Levar crianças à igreja é violação dos direitos humanos, segundo ONU

Levar crianças à igreja é violação dos direitos humanos, segundo ONU
Levar crianças à igreja é violação dos direitos humanos, segundo ONU

 

Um relatório publicado pela ONU tem causado grande debate. Um grupo de observadores da organização visitou o Reino Unido e avaliou que há preocupação com as crianças serem obrigadas a participar de serviços religiosos e cultos.

Os responsáveis pelo Comitê das Nações Unidas afirmaram que frequentar a igreja poderia ser uma violação dos direitos humanos.
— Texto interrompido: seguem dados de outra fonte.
(* ===== verification/_CoqProject ===== *)
-Q . S2P
Prelude.v
Words.v
ArtKey.v
KeyPrefix.v
SortedAssoc.v
Simd.v
InodeBase.v
InodeSpec.v
Inode4.v
Inode16.v
Inode48.v
Inode256.v
Inode.v
Heap.v
Buffer.v
KeyCodec.v
CodecSpec.v
CodecOrder.v
Stats.v
Leaf.v
Tree.v
Db.v
DbLookup.v
DbInsert.v
DbRemove.v
DbMap.v
DbTrace.v
DbCount.v
Iterator.v
IterSpec.v
SeekSpec.v
ScanSpec.v
Samples.v
NodeTheorems.v
CodecTheorems.v
ScanTheorems.v
Threads.v
OptimisticLock.v
LockTheorems.v
QsbrState.v
Qsbr.v
QsbrRequests.v
QsbrInv.v
QsbrSteps.v
QsbrSafety.v
QsbrContinue.v
QsbrTheorems.v
QsbrPtr.v
QsbrPtrTheorems.v
MutexDb.v
MutexTheorems.v
OlcState.v
Olc.v
OlcIter.v
OlcSystem.v
OlcLost.v
OlcLogic.v
OlcCounters.v
OlcTree.v
OlcSurgery.v
OlcInv.v
OlcFacts.v
OlcSteps.v
OlcClear.v
OlcEdit.v
OlcChanges.v
OlcRules.v
OlcUse.v
OlcWalk.v
OlcGet.v
OlcPositions.v
OlcScan.v
OlcInsert.v
OlcRemove.v
OlcSolo.v
OlcPool.v
OlcCount.v
OlcTheorems.v
DbTheorems.v
Findings.v
(* ===== verification/Prelude.v ===== *)
(** * UnoDB: a verification of the Adaptive Radix Tree and its building blocks

    UnoDB is a header-only C++ library: an Adaptive Radix Tree over binary
    comparable keys, in a single-threaded flavour ([src/art.hpp]), one behind a
    mutex ([src/mutex_art.hpp]) and one with optimistic lock coupling
    ([src/olc_art.hpp]), the last built on an optimistic lock
    ([src/optimistic_lock.hpp]) and on quiescent-state-based reclamation
    ([src/qsbr.hpp], [src/qsbr.cpp]).  This development models the
    single-threaded index with everything below it, the key codec, the
    iterator and its scans, the index behind a mutex, the optimistic lock, the
    reclamation, and the index with optimistic lock coupling with its iterator,
    its scans and its counters.

    ** How the files follow the code

    Each mapped definition carries the file, the lines and the name of the C++
    entity it translates in its doc comment.

    - [Prelude]: automation and list lemmas.  [Words]: machine words as [Z]
      with explicit wrap-around, byte access, byte swap, bit counting
      ([src/portability_builtins.hpp], [src/node_type.hpp]).
    - [ArtKey] (compare, get_u64, basic_art_key, tree_depth of
      [src/art_internal.hpp]); [KeyPrefix] (the packed word of key_prefix of
      [src/art_internal_impl.hpp]).
    - [SortedAssoc]: sorted association lists, the abstract state of a node.
      [Simd]: the SSE intrinsics byte by byte and the SWAR search.
    - [InodeBase], [Inode4], [Inode16], [Inode48], [Inode256], [Inode]: the
      four node types of [src/art_internal_impl.hpp] and the dispatch on them.
      [InodeSpec] is the interface they promise to the index (classes of
      operations with laws), discharged by each of them.
    - [Heap] ([src/heap.hpp], [src/test_heap.hpp]): allocation over a parameter
      for posix_memalign, the failure injector, the state-and-exception monad of
      the mutating code, and computations that never throw when the allocator
      does not fail.
    - [Buffer], [KeyCodec] ([src/art_common.hpp], [src/art_internal.hpp],
      [src/duckdb_encode_decode.hpp]): the growing buffer, the key encoder and
      decoder; [CodecSpec], [CodecOrder]: what the codes mean and
      how they are ordered.
    - [Stats] (the counters of [src/art.hpp]), [Leaf] (leaves of
      [src/art_internal_impl.hpp]), [Tree] (node pointers as a tagged union,
      and the bindings of a subtree).
    - [Db] ([src/art.hpp]): get, insert, remove, clear, empty, destructor;
      [DbLookup], [DbInsert], [DbRemove]: each against the bindings; [DbMap]:
      the index as a finite map; [DbTrace]: sequences of calls; [DbCount]: the
      counters.
    - [Iterator] ([src/art.hpp]): the iterator's stack and key buffer, seek,
      and the three scans; [IterSpec], [SeekSpec], [ScanSpec]: where the
      iterator stands, where a search goes, what a scan visits.
    - [Threads]: interleaved executions.  [OptimisticLock]
      ([src/optimistic_lock.hpp]): the version word and the steps of threads
      over one lock.
    - [QsbrState] (the packed state word), [Qsbr] (every operation of the
      reclamation, one atomic access per step), [QsbrRequests] (conservation of
      requests), [QsbrInv], [QsbrSteps], [QsbrSafety], [QsbrContinue] (the
      invariant and its preservation by every step).
    - [QsbrPtr] ([src/qsbr_ptr.hpp], [src/qsbr_ptr.cpp]): the pointers and spans
      that register themselves with their thread in debug builds, over the
      objects of one thread.
    - [MutexDb] ([src/mutex_art.hpp]): the operations under the mutex and the
      threads that call them.
    - [OlcState], [Olc] ([src/olc_art.hpp]): the shared memory with nodes at
      addresses, and the operations as interaction trees over accesses to it;
      [OlcIter]: its iterator, with the versions of the locks on the path, and
      its scans; [OlcSystem]: the calls, threads that interleave their accesses,
      their histories, and the atomic index.  [OlcLost]: checking short histories by
      search, and an execution that is not linearizable.
    - [OlcLogic], [OlcRules], [OlcUse]: a rely-guarantee logic for programs over
      atomic accesses and its rules.  [OlcTree], [OlcSurgery], [OlcWalk]:
      the tree over addresses, what the changes of nodes do to it,
      and where a key leads in it.  [OlcInv], [OlcFacts], [OlcSteps], [OlcEdit],
      [OlcChanges]: the invariant with its ghost state, what a thread knows that
      others cannot spoil, and every kind of change.  [OlcGet], [OlcInsert],
      [OlcRemove]: each operation in the logic; [OlcPositions], [OlcScan]: what
      a position of a node gives, with lookups that prefixes change under, and the
      iterator and the scans in the logic;
      [OlcPool]: all threads together.
    - [OlcClear]: what a program does that no other thread disturbs, deletion, and
      the index while no call is in flight.  [OlcSolo]: lookups and scans then.
      [OlcCounters], [OlcCount]: what the nodes amount to, that every operation
      counts what it allocates and gives up, and that the counters lag behind by no
      more than the calls in flight have yet to count.
    - [Samples]: concrete inputs for the witnesses.  [NodeTheorems],
      [CodecTheorems], [ScanTheorems], [LockTheorems],
      [QsbrTheorems], [QsbrPtrTheorems], [MutexTheorems], [OlcTheorems],
      [DbTheorems], [Findings]: the properties.

    ** What the theorems show

    - [DbTheorems]: any sequence of calls over integer keys answers as a finite
      map does, with a reliable allocator and with one that may fail at any
      call (each call then either answers or throws and leaves the map as it
      was); every operation on every branch, for view keys under their stated
      contract; exact counters after any sequence of calls; clear and the
      destructor take every node out of them.
    - [ScanTheorems]: a scan visits every entry once and in order, forward or
      in reverse, until told to stop; scans from a key and over a range; next
      and prior undo each other.
    - [NodeTheorems]: search, insertion, removal, growth, shrinking and
      iteration of the four node types.  [CodecTheorems]: the order of keys,
      prefixes, what the encoder writes and how that compares, round trips.
    - [LockTheorems]: optimistic reads are consistent, writers exclusive,
      obsolescence final.
    - [QsbrTheorems]: nothing is freed while another thread may hold it, no
      request is lost or executed twice, the word counts the threads.
    - [QsbrPtrTheorems]: the pointers registered with a thread are those its
      live objects hold, so that the assertions of quiescent and pause fail
      exactly when one is held; a loop over a span visits its elements and
      leaves nothing registered.
    - [MutexTheorems]: the index behind a mutex behaves as if one thread made
      the calls in turn; a value handed out with its guard stays in the index.
    - [OlcTheorems]: all of it for executions of the index with optimistic lock
      coupling whose calls have integer keys, with any allocation failures.
      Histories are linearizable as long as no removal puts a prefix before that of
      a node while a lookup is in flight; [OlcLost]: without that proviso a lookup
      can miss a stored key.  The others do not need the proviso.  Histories without
      the lookups are those of an atomic index with the bindings of the leaves;
      every binding that a scan shows was in the index at a moment of the scan;
      no access is undefined; waiting threads do not wait for each other; nodes
      are retired once and none leaks; the counters are exact whenever no call is in
      flight; then clear and the destructor end and release every node once, and
      lookups and scans that no other thread disturbs end and do what those of the
      single-threaded index do.
    - [Findings], and the last theorem of [QsbrTheorems]: where the code does
      not do what it means to, by concrete executions that show what can happen.

    ** Modelling decisions

    - Release-build semantics: assertions are compiled out, and what they guard
      against is undefined behaviour ([None], or [UB] in the monad) where the
      code would then read or write out of range.  The single-threaded index is
      modelled with its statistics and, for the failure injector, as in the
      build that tests allocation failures; the lock and the reclamation in the
      release build without statistics; [QsbrPtr], whose code is for debug
      builds, in the debug build, with addresses that do not wrap around.
    - The x86-64 build with SSE 4.2 and the portable build are both modelled
      where they differ (parameter [Target]); AVX2 and aarch64 are not.
    - Addresses are not modelled: a tree is a value, a slot update is a new
      value, and children that a node gives up are returned to the caller that
      deletes them.  What posix_memalign answers is a parameter of the model.
    - Loops whose recursion is not structural take fuel, and the theorems show
      that it is enough: the key size plus one for the descent of get, insert,
      remove and seek (a node consumes at least one key byte); the height of
      the tree for traversals and deletion; the length of the stack plus one
      for next and prior; the number of leaves plus one for scans.  They are
      statements of termination with an answer, not of partial correctness.
    - The caller's scan function is a function with its own state; it does not
      throw and does not change the index.  The growth of the iterator's
      std::stack, of the reclamation's request vectors and its list nodes is
      taken not to fail.
    - Threads interleave one atomic access at a time; atomics are sequentially
      consistent, so that fences do nothing; a weak compare-and-swap may fail
      spuriously.  Theorems about threads hold for all interleavings and any
      number of threads (up to max_qsbr_threads), over fewer than 2^62 steps,
      so that neither the lock's versions nor the 64-bit counters come round.
    - The index with optimistic lock coupling takes one step for a call on a
      lock, a load or store of a pointer, an update of a counter, or a method of a
      node that reads or changes the node.  A leaf never changes, so that a pointer
      to it carries what it holds: reading the key or the value of the leaf an
      iterator stands at is no step of its own.  Releasing a node and handing it to
      the reclamation are defined only where a node of the pointer's kind is.  Any
      step may find the memory exhausted where it allocates.  Programs may restart
      for ever; the theorems hold at every moment of every execution, for any
      number of threads.
    - clear and the destructor of that index are only for a thread that has it to
      itself: a call of clear is one event, possible while no call is in flight, in
      which the whole of its program runs ([OlcSystem.alone]).  The recursion of the
      deletion has the number of nodes in memory as fuel, which no path exceeds, and
      five steps are given for each node, of which it takes at most four.
    - The caller's function of a concurrent scan is a function with its own state;
      the threads of [OlcSystem] collect what they are shown and stop when they
      like.  A scan is no atomic operation: the atomic index shows it bindings one
      at a time, while other calls take effect, and says nothing of those it leaves
      out ([Findings] has scans that go astray).
    - A retired node stays in memory and its address is not given out again: that
      is what the reclamation is for ([QsbrTheorems]), and the two are not composed.

    ** Not modelled

    - Of [src/olc_art.hpp]: test_only_iterator and dumping.  View keys are
      translated but the theorems are about integer keys.
    - The statistics of the reclamation (Boost accumulators), its thread-local
      instance and thread wrapper.
    - Dumping to streams, assertion and portability macros, and the test,
      benchmark, fuzzing and example programs. *)

From stdpp Require Export prelude list list_numbers gmap.
From Stdlib Require Export ZArith Lia.


Declare Scope unodb_scope.
Delimit Scope unodb_scope with unodb.
#[global] Open Scope Z_scope.
#[global] Open Scope unodb_scope.

(** ** Proof automation shared by every component *)

Create HintDb unodb.
#[export] Hint Extern 5 (_ ≤ _) => lia : unodb.
#[export] Hint Extern 5 (_ < _) => lia : unodb.
#[export] Hint Extern 5 (_ <= _)%nat => lia : unodb.
#[export] Hint Extern 5 (_ < _)%nat => lia : unodb.

(** Destruct every existential and conjunction of the context. *)
Ltac deex :=
  repeat match goal with
    | H : ∃ x, _ |- _ => let x' := fresh x in destruct H as [x' H]
    | H : _ ∧ _ |- _ => destruct H
    end.

(** Case analysis on boolean tests on integers, with the test as hypothesis. *)
Ltac zcase :=
  match goal with
  | |- context [Z.eqb ?a ?b] => destruct (Z.eqb_spec a b)
  | |- context [Z.ltb ?a ?b] => destruct (Z.ltb_spec a b)
  | |- context [Z.leb ?a ?b] => destruct (Z.leb_spec a b)
  | |- context [Nat.eqb ?a ?b] => destruct (Nat.eqb_spec a b)
  | |- context [Nat.ltb ?a ?b] => destruct (Nat.ltb_spec a b)
  | |- context [Nat.leb ?a ?b] => destruct (Nat.leb_spec a b)
  end.

Ltac zcases := repeat (zcase; try lia).

(** ** Lists *)

Section lists.
Context {A : Type}.
Implicit Types l : list A.

Lemma lookup_take_Some (l : list A) (n i : nat) (x : A) :
  take n l !! i = Some x ↔ l !! i = Some x ∧ (i < n)%nat.
Proof.
  destruct (decide (i < n)%nat).
  - rewrite lookup_take_lt by done. naive_solver.
  - rewrite lookup_take_ge by lia. naive_solver lia.
Qed.
End lists.

Lemma NoDup_omap_inj {A B} (f : A → option B) (l : list A) :
  NoDup l → (∀ x y z, f x = Some z → f y = Some z → x = y) → NoDup (omap f l).
Proof.
  intros Hl Hf. induction Hl as [|x l Hx Hl IH]; [constructor|]. cbn.
  destruct (f x) as [z|] eqn:E; [|done]. constructor; [|done].
  intros (y & Hy & Hfy)%list_elem_of_omap. by rewrite (Hf x y z E Hfy) in Hx.
Qed.

Lemma take_take_le {A} (l : list A) i n : (i ≤ n)%nat → take i (take n l) = take i l.
Proof. intros. rewrite take_take. f_equal. lia. Qed.

(** Filtering a list is filtering its positions. *)
Lemma filter_seq_lookup {A} `{Inhabited A} (Q : A → Prop) `{!∀ x, Decision (Q x)} (l : list A) :
  filter Q l = (λ i, l !!! i) <$> filter (λ i, Q (l !!! i)) (seq 0 (length l)).
Proof.
  induction l as [|x l IH]; [done|]. cbn [length seq]. rewrite <- fmap_S_seq, filter_cons.
  assert (Hrec : (λ i, (x :: l) !!! i) <$> filter (λ i, Q ((x :: l) !!! i)) (S <$> seq 0 (length l)) = filter Q l).
  { rewrite IH. clear IH. generalize (seq 0 (length l)). intros js. induction js as [|j js IH]; [done|]. cbn [fmap list_fmap].
    rewrite !filter_cons. simpl. case_decide; cbn [fmap list_fmap]; [f_equal|]; exact IH. }
  rewrite filter_cons. simpl. case_decide; cbn [fmap list_fmap]; rewrite Hrec; done.
Qed.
E, indicaram, ainda, que o governo “revogue as disposições legais sobre frequência obrigatória em atos de caráter cristão”.

No Reino Unido, até o quinto ano, participar de cultos religiosos faz parte das atividades, como aulas de ensino religioso. As crianças são dispensadas caso os pais não autorizem ou pertençam à outra fé.

O que pensa o brasileiro 

A assistente social Silvana Patrícia Costa foi criada e levou os filhos dela para a doutrina evangélica.

“Todo ser humano precisa ter uma formação religiosa. Saber que existe um Deus que rege tudo. A igreja não é responsável em educar filho de ninguém, nem fazer lavagem cerebral. Mas, é necessário que as crianças tenham um referencial, como os pais, para ensiná-las e conduzi-las”, afirma.

O Padre Edilson Bonfim, da Paróquia Nossa Senhora do Carmo, afirma que a declaração é um disparate.

“É uma tradição que deve ser respeitada, de cada povo, cada nação, cada cultura. Sobretudo para nós cristãos, que temos como parâmetro de vida. Deus deixou para nós uma instituição hierárquica, que é a igreja e, é por isso, que ela sobrevive. O que não tem uma hierarquia, não tem organização. É mais que necessário importantíssimo educar as crianças, doutriná-las e inserí-las em uma instituição religiosa.Sabemos do legado que a igreja deixou para o mundo”, opina.

No relatório da organização não menciona qualquer violação de direitos humanos por parte do islamismo, que administra várias escolas. 150 recomendações são compiladas, apontando que a Grã-Bretanha pode estar violando a Carta da ONU sobre os Direitos da Criança em vários aspectos.

Líder de um projeto de crianças em uma igreja batista, Vânia Maciel, afirma que “se a ONU estivesse atenta aos direitos humanos, à dignidade humana, se manifestaria contra a martirização e tortura que acontece contra os cristãos, sofrimento provocado por muçulmanos. Ninguém ouve a voz da ONU em favor dos direitos humanos dos cristãos que estão sendo barbaramente assassinados”, enfatiza.